I believe that music is very closely related to happiness. I am glad it all came back.

Comments

  • Nico_NI
    Nico_NI BerlinAdministrator Posts: 407 admin
    edited March 25

    Good to know your inspiration and joy of creating is back! You gotta enjoy it when it's there.

    But honestly this is getting back to the old debate 'hardware or digital' thing. I don't think you can compare Elektron hardware and NI due to their features and format differences.

    Maschine+ could be the only NI gear worth to be compared to Elektron stuff IMO, if at all.

  • frawal
    frawal Member Posts: 22 Sine
    edited March 25

    I am not comparing anything. I am just enjoying Elektron hardware as a bowl of fresh air, immediacy and fun.

  • Nico_NI
    Nico_NI BerlinAdministrator Posts: 407 admin

    Fair enough! 😊

    Always felt like Elektron was a lot of menu diving but the Model seems to be more straightforward than the Octratrack and co. What do you think? Didn't have the chance to try these out yet.

  • Jeremy_NI
    Jeremy_NI BerlinCustomer Care Posts: 676 mod

    Loving Elektron's stuff too! My favorite piece of gear is my Digitone Keys, I'm even thinking of getting a second Digitone box. It's way more intuitive than Octatrack is and it's always musical.

  • Nico_NI
    Nico_NI BerlinAdministrator Posts: 407 admin
    edited March 29

    Was really tempted by the Digitone for a while! Eventually decided to go hard and build a modular case for a more flexible and durable piece of gear. Gotta try it one day tho.

  • frawal
    frawal Member Posts: 22 Sine
    edited March 25

    Both Models are extremely easy to understand and to play with. It's an easy entrance into the Elektron world. They both have the fantastic sequencer that you find on all of their hardware, they have an excellent sound, they're intuitive and they're affordable but of course, I now want to buy a Digitone and a Digitakt, the big brothers to the Models .

  • frawal
    frawal Member Posts: 22 Sine

    A modular... Wow, that's a different story altogether. How is it? Is it complete? Do you spend a lot of time on it? How's the feeling with such a machine, one you've assembled yourself according to your needs and tastes and last but not least, did it cost you an extravagant amount of money?

  • Studiowaves
    Studiowaves Member Posts: 177 Tri

    Yeh, I know what you mean, do you feel up to programming? Or, do you just want to play. This digital age is great for making sounds but who really needs an infinite variety of sounds. I made an FM synth just to fill in the missing sympathetic resonance that samplers suck at in a real piano. It was a ***** to do but well worth it in the end.

  • Nico_NI
    Nico_NI BerlinAdministrator Posts: 407 admin
    edited April 5

    That's definitely a long journey. I completed it once and changed most of it a few months later to adjust it better for my needs. It's now getting to a point where it's pretty powerful and flexible.
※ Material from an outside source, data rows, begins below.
(** C4 (amended): a [/sections] response lists, in this order, the For You
    section, present exactly when the caller identity is that of a stored
    user, then Trending This Week, then Recently Added; without such an
    identity the response holds the last two only. *)
Theorem sections_order (w : World) (userId : option ObjectId)
    (st' : St) (secs : list RecommendationSection) :
  sections w userId start = (st', Success (Sections secs)) →
  ∃ fy tr nw,
    secs = fy ++ [tr; nw] ∧
    title tr = "Trending This Week" ∧ type_ tr = "trending" ∧
    title nw = "Recently Added" ∧ type_ nw = "new" ∧
    match userId ≫= lookupUser w with
    | Some _ => ∃ s, fy = [s] ∧ title s = "For You" ∧ type_ s = "for-you"
    | None => fy = []
    end.
Proof.
  intros Hrun%sections_inv.
  apply sectionsBody_inv in Hrun as (fy & -> & Hfy).
  eexists fy, _, _. split; [done|]. repeat split.
  destruct (userId ≫= lookupUser w) as [d|]; [|done].
  destruct Hfy as (tags & pos & _ & ->). eauto.
Qed.

Lemma sections_order_witness :
  ∃ fy tr nw,
    [trendingSection (findShops Samples.budgetCatalog active byReviewsThenRating 6);
     newSection (findShops Samples.budgetCatalog active byNewest 6)]
    = fy ++ [tr; nw] ∧
    title tr = "Trending This Week" ∧ type_ tr = "trending" ∧
    title nw = "Recently Added" ∧ type_ nw = "new" ∧ fy = [].
Proof.
  exact (sections_order (Samples.world Samples.budgetCatalog Samples.never) None
    (fst (sections (Samples.world Samples.budgetCatalog Samples.never) None start))
    _ eq_refl).
Defined.

(** ** The For You endpoint *)

Lemma forYou_inv w uid st' sec :
  forYou w (Some uid) start = (st', Success (OneSection sec)) →
  ∃ d tags,
    lookupUser w uid = Some d ∧
    collectTags (style (profileOf d)) [] = inr tags ∧
    sec = personalSection (profileOf d)
            (contentMatches (shops w) (profileOf d) tags
             ++ backfill w 0 (contentMatches (shops w) (profileOf d) tags)).
Proof.
  unfold forYou, handler, User_findById. run_step.
  destruct (readFails w (reads start)); [done|]. run_step.
  destruct (lookupUser w uid) as [d|]; simpl; [|run_step; done].
  run_step. fold (profileOf d).
  destruct (run (getPersonalizedShops w _) _) as [st2 [e|res]] eqn:Hres; [done|].
  run_step. intros [= <- <-].
  apply getPersonalizedShops_inv in Hres as (tags & Htags & ->). eauto.
Qed.

Lemma forYou_anonymous_inv w st' sec :
  forYou w None start = (st', Success (OneSection sec)) →
  sec = anonymousSection (sample (rand w) 0 12 (samplePool (shops w) None)).
Proof.
  unfold forYou, handler, Shop_aggregate. run_step.
  destruct (readFails w (reads start)); [done|]. run_step.
  by intros [= <- <-].
Qed.

(** C2, as stated, fails: five active shops tagged "Budget" and a profile
    whose style is "vintage" give no genuine match, and the five backfilled
    items are tagged as style matches with score 0.85. *)
Lemma forYou_backfill_tagged_as_match :
  contentMatches Samples.budgetCatalog (profileOf Samples.vintageFan)
    ["Vintage"; "Pre-Loved"; "Thrift"] = [] ∧
  ∃ sec,
    snd (forYou (Samples.world Samples.budgetCatalog Samples.never) (Some 7%N) start)
    = Success (OneSection sec) ∧
    length (items sec) = 5%nat ∧
    Forall (λ it, reason it = "Matches your vintage vibe" ∧
                  reason it ≠ "Popular in your area" ∧
                  matchScore it = 0.85%Q ∧ basedOn it = "style") (items sec).
Proof.
  split; [reflexivity|]. eexists. split; [vm_compute; reflexivity|].
  split; [reflexivity|]. repeat constructor; done.
Qed.

(** C2 (amended): in a For-You answer to an authenticated request every
    item, genuine match or backfilled, carries score 0.85, basis "style" and
    the reason naming the first vibe of the profile; the backfilled shops,
    drawn when the content-match query returns fewer than six, follow the
    genuine matches. *)
Theorem forYou_items_uniform (w : World) (uid : ObjectId) (st' : St)
    (sec : RecommendationSection) :
  forYou w (Some uid) start = (st', Success (OneSection sec)) →
  ∃ d tags,
    lookupUser w uid = Some d ∧
    collectTags (style (profileOf d)) [] = inr tags ∧
    let matched := contentMatches (shops w) (profileOf d) tags in
    let extra := backfill w 0 matched in
    shop <$> items sec = matched ++ extra ∧
    ((length matched < 6)%nat →
       length extra
       = (6 - length matched) `min`
           length (samplePool (shops w) (Some (_id <$> matched)))) ∧
    ((6 ≤ length matched)%nat → extra = []) ∧
    Forall (λ it, reason it = "Matches your " +:+ firstVibe (profileOf d) +:+ " vibe" ∧
                  matchScore it = 0.85%Q ∧ basedOn it = "style") (items sec).
Proof.
  intros (d & tags & Hd & Htags & ->)%forYou_inv. exists d, tags.
  split; [done|]. split; [done|]. simpl. repeat split.
  - rewrite <-list_fmap_compose. apply list_fmap_id.
  - intros Hlt. unfold backfill.
    apply Nat.ltb_lt in Hlt. rewrite Hlt. apply sample_length.
  - intros Hge. unfold backfill. apply Nat.ltb_ge in Hge. by rewrite Hge.
  - apply Forall_fmap, Forall_true. done.
Qed.

Lemma forYou_items_uniform_witness :
  ∃ d tags,
    lookupUser (Samples.world Samples.budgetCatalog Samples.never) 7%N = Some d ∧
    collectTags (style (profileOf d)) [] = inr tags.
Proof.
  destruct (forYou_items_uniform
    (Samples.world Samples.budgetCatalog Samples.never) 7%N
    (fst (forYou (Samples.world Samples.budgetCatalog Samples.never) (Some 7%N) start))
    _ eq_refl) as (d & tags & Hd & Htags & _).
  exists d, tags. split; [exact Hd|exact Htags].
Defined.
(** * graphviz/lang.py: quoting of DOT identifiers and assembly of attribute lists

    A shallow embedding of [quote], [quote_edge], [a_list] and [attr_list].

    Strings are byte strings ([string], a list of [ascii]): the [str] of
    Python 2, and the code points below 256 of Python 3.  On these the
    class [\d] is exactly [0-9] and [re.IGNORECASE] folds exactly the
    ASCII letters.

    The four compiled patterns of the module are kept as regular
    expressions and run by a matcher (Brzozowski derivatives), so that
    [ID.match], [KEYWORD.match] and [HTML_STRING.match] are computed the
    way the source asks [re] to compute them. *)

From Stdlib Require Import Bool Arith Lia List Ascii String.
From Stdlib Require Import Permutation Sorted OrderedTypeEx.
Import ListNotations.

Local Open Scope string_scope.
Local Open Scope bool_scope.

(** ** Characters *)

Definition dquote : ascii := "034"%char.
Definition backslash : ascii := "092"%char.
Definition newline : ascii := "010"%char.

(** [lo <= c <= hi] on character codes: a range [lo-hi] of a class. *)
Definition in_range (lo hi c : ascii) : bool :=
  Nat.leb (nat_of_ascii lo) (nat_of_ascii c)
  && Nat.leb (nat_of_ascii c) (nat_of_ascii hi).

(** [\d] on byte strings. *)
Definition digit (c : ascii) : bool := in_range "0" "9" c.

(** [[a-zA-Z_]] *)
Definition id_start (c : ascii) : bool :=
  in_range "a" "z" c || in_range "A" "Z" c || Ascii.eqb c "_".

(** [[a-zA-Z0-9_]] *)
Definition id_char (c : ascii) : bool :=
  in_range "a" "z" c || in_range "A" "Z" c || in_range "0" "9" c
  || Ascii.eqb c "_".

(** Case folding of [re.IGNORECASE] on bytes: [A-Z] to [a-z]. *)
Definition lower (c : ascii) : ascii :=
  if in_range "A" "Z" c then ascii_of_nat (nat_of_ascii c + 32) else c.

Fixpoint lower_string (s : string) : string :=
  match s with
  | EmptyString => EmptyString
  | String c s' => String (lower c) (lower_string s')
  end.

Fixpoint forall_chars (p : ascii -> bool) (s : string) : bool :=
  match s with
  | EmptyString => true
  | String c s' => p c && forall_chars p s'
  end.

(** ** Regular expressions, as [re.compile] receives them *)

Module Re.

Inductive pattern : Type :=
| Void : pattern                              (* matches nothing *)
| Eps : pattern                               (* the empty pattern *)
| Class : (ascii -> bool) -> pattern          (* one character of a class *)
| Seq : pattern -> pattern -> pattern         (* r1 r2 *)
| Alt : pattern -> pattern -> pattern         (* r1|r2 *)
| Star : pattern -> pattern.                  (* r* *)

Definition lit (c : ascii) : pattern := Class (Ascii.eqb c).
(** A literal under [re.IGNORECASE]. *)
Definition lit_i (c : ascii) : pattern :=
  Class (fun x => Ascii.eqb (lower x) (lower c)).
(** [.] under [re.DOTALL]: any character, newline included. *)
Definition any : pattern := Class (fun _ => true).
(** [r?] *)
Definition opt (r : pattern) : pattern := Alt r Eps.
(** [r+] *)
Definition plus (r : pattern) : pattern := Seq r (Star r).

(** A word, letter by letter, under [re.IGNORECASE]. *)
Fixpoint word_i (w : string) : pattern :=
  match w with
  | EmptyString => Eps
  | String c w' => Seq (lit_i c) (word_i w')
  end.
Lemma pm_rows r : r < N -> exists c, get m r = Some c /\ c < N.
Proof.
  intros Hr. destruct Hpm as (_ & Hk & _).
  rewrite Hshape in Hk. apply Hk in Hr. apply keys_get in Hr as (c & Hc).
  exists c. split; [exact Hc|]. apply (pm_get_bound r c Hc).
Qed.

Lemma pm_len : len m = N.
Proof.
  destruct Hpm as (ND & Hk & _). rewrite Hshape in Hk. simpl in Hk.
  unfold len. rewrite <- (length_map fst).
  transitivity (length (seq 0 N)); [|apply length_seq].
  apply Permutation_length. apply NoDup_Permutation;
    [exact ND|apply seq_NoDup|].
  intros r. rewrite in_seq. fold (keys m). rewrite Hk. lia.
Qed.

Lemma invert_items : invert m = map (fun rc => (snd rc, fst rc)) m.
Proof.
  unfold invert, items. apply of_items_NoDup.
  fold (keys (map (fun rc : nat * nat => (snd rc, fst rc)) m)).
  rewrite keys_swap. apply Hpm.
Qed.

Lemma invert_get c r : get (invert m) c = Some r <-> get m r = Some c.
Proof.
  rewrite invert_items. split.
  - intros H. apply get_In in H. apply in_map_iff in H.
    destruct H as ([r' c'] & [= -> ->] & H). apply In_get; [apply Hpm|exact H].
  - intros H. apply get_In in H. apply In_get.
    + rewrite keys_swap. apply Hpm.
    + apply in_map_iff. exists (r, c). auto.
Qed.

Lemma invert_len : len (invert m) = N.
Proof. rewrite invert_items. unfold len. rewrite length_map. apply pm_len. Qed.

Lemma pm_inj r r' c : get m r = Some c -> get m r' = Some c -> r = r'.
Proof. rewrite <- !invert_get. congruence. Qed.

Lemma pm_onto c : c < N -> exists r, get m r = Some c.
Proof.
  intros Hc. destruct Hpm as (NDk & Hk & NDv & Hnz).
  assert (Hincl : incl (seq 0 N) (map snd m)).
  { apply NoDup_length_incl; [exact NDv| |].
    - rewrite length_seq, length_map. fold (len m). rewrite pm_len. lia.
    - intros c' Hc'. apply in_map_iff in Hc' as ([r c''] & <- & Hin).
      simpl. apply in_seq. apply Hnz in Hin. apply Hwf in Hin.
      rewrite Hshape in Hin. simpl in Hin. lia. }
  assert (Hin : In c (map snd m)) by (apply Hincl, in_seq; lia).
  apply in_map_iff in Hin as ([r c'] & <- & Hin). exists r.
  apply In_get; assumption.
Qed.

Lemma row_edge_bound r s : row_edge A m r s -> r < N /\ s < N.
Proof.
  intros (_ & c & Hc & Hnz). split.
  - apply Hwf in Hnz. rewrite Hshape in Hnz. apply Hnz.
  - apply (pm_get_bound s c Hc).
Qed.

End Perfect.

(** A comprehension [{key(x): val(x) for x in xs}] over distinct keys. *)
Lemma comprehension_get {X V} (key : X -> nat) (val : X -> option V)
      (xs : list X) (its : list (nat * V)) :
  Forall2 (fun x p => fst p = key x /\ val x = Some (snd p)) xs its ->
  NoDup (map key xs) ->
  keys (of_items its) = map key xs /\
  forall k v, get (of_items its) k = Some v <->
              exists x, In x xs /\ key x = k /\ val x = Some v.
Proof.
  intros HF ND.
  assert (Hk : map fst its = map key xs).
  { symmetry. apply Forall2_map_eq.
    eapply Forall2_weaken; [|exact HF]. simpl. intros x p [H _]. auto. }
  rewrite of_items_NoDup by (rewrite Hk; exact ND).
  split; [exact Hk|]. intros k v. split.
  - intros H. apply get_In in H.
    destruct (Forall2_In_r _ _ _ _ HF H) as (x & Hx & Hkey & Hval).
    exists x. simpl in *. auto.
  - intros (x & Hx & Hkey & Hval).
    destruct (Forall2_In_l _ _ _ _ HF Hx) as ([k' v'] & Hp & Hkey' & Hval').
    simpl in *. apply In_get.
    + unfold keys. rewrite Hk. exact ND.
    + assert (v' = v) by congruence. subst. exact Hp.
Qed.

End MatchingFacts.

(** ** Assembling the results *)

Module Assembly.
Import Dict DictFacts nx GraphFacts RowGraph Components Condensation.
Import MonadFacts Order MatchingFacts.

Lemma mapM_Ok {X Y} (f : X -> result Y) (l : list X) (l' : list Y) :
  mapM f l = Ok l' -> Forall2 (fun a b => f a = Ok b) l l'.
Proof.
  revert l'. induction l as [|a l IH]; intros l'; simpl.
  - intros [= <-]. constructor.
  - destruct (f a) as [b|e] eqn:Ea; simpl; [|discriminate].
    destruct (mapM f l) as [bs|e] eqn:El; simpl; [|discriminate].
    intros [= <-]. constructor; auto.
Qed.

Lemma getitem_Ok {V} (d : Dict.t V) k v :
  Dict.getitem d k = Ok v <-> get d k = Some v.
Proof.
  unfold Dict.getitem. destruct (get d k); split; congruence.
Qed.

(** The rows of a component and their block: one entry of
    [row_block_map]. *)
Lemma row_item_Ok (sbm : Dict.t nat) (nc p : nat * nat) :
  (b <- Dict.getitem sbm (snd nc) ;; Ok (fst nc, b)) = Ok p ->
  fst p = fst nc /\ get sbm (snd nc) = Some (snd p).
Proof.
  unfold Dict.getitem. destruct (get sbm (snd nc)); simpl; [|discriminate].
  intros [= <-]. auto.
Qed.

Lemma col_item_Ok (crm rb : Dict.t nat) (c : nat) (p : nat * nat) :
  (r <- Dict.getitem crm c ;; b <- Dict.getitem rb r ;; Ok (c, b)) = Ok p ->
  fst p = c /\
  match get crm c with Some r => get rb r | None => None end = Some (snd p).
Proof.
  unfold Dict.getitem. destruct (get crm c) as [r|]; simpl; [|discriminate].
  destruct (get rb r); simpl; [|discriminate]. intros [= <-]. auto.
Qed.

Lemma ll_item_Ok (dag : Graph) (sbm : Dict.t nat) (i : nat) (li : list nat) :
  (succs <- nx.getitem dag i ;; mapM (Dict.getitem sbm) succs) = Ok li ->
  exists succs, get dag i = Some succs /\
                Forall2 (fun j b => get sbm j = Some b) succs li.
Proof.
  unfold nx.getitem, Dict.getitem at 1.
  destruct (get dag i) as [succs|]; simpl; [|discriminate].
  intros H. exists succs. split; [reflexivity|].
  apply mapM_Ok in H. eapply Forall2_weaken; [|exact H].
  intros j b. apply getitem_Ok.
Qed.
    I don't spend as much time on it as I would like to, but everytime is really rewarding as you always discover new ways to patch. It's also interesting to do sessions with friends, because they'll have a different perspective and approach you may haven't think about.

    Considering the price, it's for sure not cheap. But you can have a solid case for the price of a great analog synth (1k to 2k). You can then renew your case without really spending additional money by selling your modules to buy new ones.

    Some good learnings worth to keep in mind with modular in my opinion are:

    • Make sure to know what's the purpose of your case beforehand, why do you need it (monosynth, FX, sequencer...)
    • Don't fall in the classic module addiction that will eventually make you spend a ton of money for modules you'll barely use.